==== Data records ====

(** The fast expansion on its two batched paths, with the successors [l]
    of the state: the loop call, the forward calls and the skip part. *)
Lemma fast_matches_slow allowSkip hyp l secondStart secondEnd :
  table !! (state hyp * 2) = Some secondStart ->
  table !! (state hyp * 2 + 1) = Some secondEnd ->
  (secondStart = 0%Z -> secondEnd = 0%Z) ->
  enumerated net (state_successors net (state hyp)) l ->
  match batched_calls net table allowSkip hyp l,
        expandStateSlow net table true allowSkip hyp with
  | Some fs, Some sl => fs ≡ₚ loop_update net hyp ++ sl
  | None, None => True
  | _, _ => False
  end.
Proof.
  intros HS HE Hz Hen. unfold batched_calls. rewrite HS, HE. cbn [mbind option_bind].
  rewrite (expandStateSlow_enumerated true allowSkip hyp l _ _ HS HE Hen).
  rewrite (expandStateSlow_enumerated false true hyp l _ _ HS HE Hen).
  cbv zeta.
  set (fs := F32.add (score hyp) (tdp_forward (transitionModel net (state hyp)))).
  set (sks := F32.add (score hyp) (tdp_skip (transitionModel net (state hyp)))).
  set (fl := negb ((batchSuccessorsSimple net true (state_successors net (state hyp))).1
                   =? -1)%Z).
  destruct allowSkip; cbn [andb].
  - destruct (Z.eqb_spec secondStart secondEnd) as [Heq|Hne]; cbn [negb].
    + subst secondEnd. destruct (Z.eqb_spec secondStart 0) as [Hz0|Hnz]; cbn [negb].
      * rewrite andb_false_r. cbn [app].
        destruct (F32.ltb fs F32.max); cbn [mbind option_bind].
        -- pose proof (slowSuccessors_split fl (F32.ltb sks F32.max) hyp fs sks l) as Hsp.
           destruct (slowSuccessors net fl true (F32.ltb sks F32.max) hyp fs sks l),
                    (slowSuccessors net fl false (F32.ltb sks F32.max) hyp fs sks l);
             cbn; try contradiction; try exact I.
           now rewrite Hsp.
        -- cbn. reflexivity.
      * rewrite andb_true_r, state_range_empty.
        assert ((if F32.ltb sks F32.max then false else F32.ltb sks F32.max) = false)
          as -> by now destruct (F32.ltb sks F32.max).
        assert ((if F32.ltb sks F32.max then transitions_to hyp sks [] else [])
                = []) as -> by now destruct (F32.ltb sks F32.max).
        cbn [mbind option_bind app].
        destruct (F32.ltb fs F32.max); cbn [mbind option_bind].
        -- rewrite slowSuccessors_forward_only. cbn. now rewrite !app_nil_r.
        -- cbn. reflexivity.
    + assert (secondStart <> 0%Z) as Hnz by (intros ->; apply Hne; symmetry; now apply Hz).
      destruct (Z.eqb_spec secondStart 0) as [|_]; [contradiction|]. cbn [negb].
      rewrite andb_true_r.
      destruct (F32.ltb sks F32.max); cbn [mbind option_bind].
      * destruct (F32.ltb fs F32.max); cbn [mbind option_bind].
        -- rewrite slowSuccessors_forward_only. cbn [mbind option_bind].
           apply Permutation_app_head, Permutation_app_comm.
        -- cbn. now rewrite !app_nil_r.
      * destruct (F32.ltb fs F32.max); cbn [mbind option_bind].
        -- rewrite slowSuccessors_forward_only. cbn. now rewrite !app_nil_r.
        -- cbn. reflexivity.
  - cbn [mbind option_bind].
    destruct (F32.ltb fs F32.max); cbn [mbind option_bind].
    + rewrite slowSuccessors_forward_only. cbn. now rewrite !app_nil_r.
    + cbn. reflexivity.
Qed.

====
==== Data records ====

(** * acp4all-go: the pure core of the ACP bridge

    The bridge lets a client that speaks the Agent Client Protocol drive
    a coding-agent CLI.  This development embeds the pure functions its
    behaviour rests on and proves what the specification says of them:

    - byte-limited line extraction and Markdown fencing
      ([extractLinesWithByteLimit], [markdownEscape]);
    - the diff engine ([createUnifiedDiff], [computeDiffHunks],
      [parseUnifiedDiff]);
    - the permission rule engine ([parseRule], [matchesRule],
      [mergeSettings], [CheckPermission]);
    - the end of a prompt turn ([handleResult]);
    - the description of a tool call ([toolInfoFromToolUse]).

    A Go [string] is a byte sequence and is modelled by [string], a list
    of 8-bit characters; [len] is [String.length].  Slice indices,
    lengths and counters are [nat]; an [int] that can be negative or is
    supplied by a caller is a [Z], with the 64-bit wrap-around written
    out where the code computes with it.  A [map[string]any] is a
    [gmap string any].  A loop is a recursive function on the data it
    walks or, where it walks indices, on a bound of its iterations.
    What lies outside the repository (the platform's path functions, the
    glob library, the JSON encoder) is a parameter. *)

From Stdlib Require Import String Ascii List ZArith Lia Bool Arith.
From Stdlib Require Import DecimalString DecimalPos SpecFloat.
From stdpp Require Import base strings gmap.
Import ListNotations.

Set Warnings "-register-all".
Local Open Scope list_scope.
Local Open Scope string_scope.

====

What is required
Copy out, from the records above, every line that holds the string "pure".

Result of this exercise
(** * acp4all-go: the pure core of the ACP bridge
    a coding-agent CLI.  This development embeds the pure functions its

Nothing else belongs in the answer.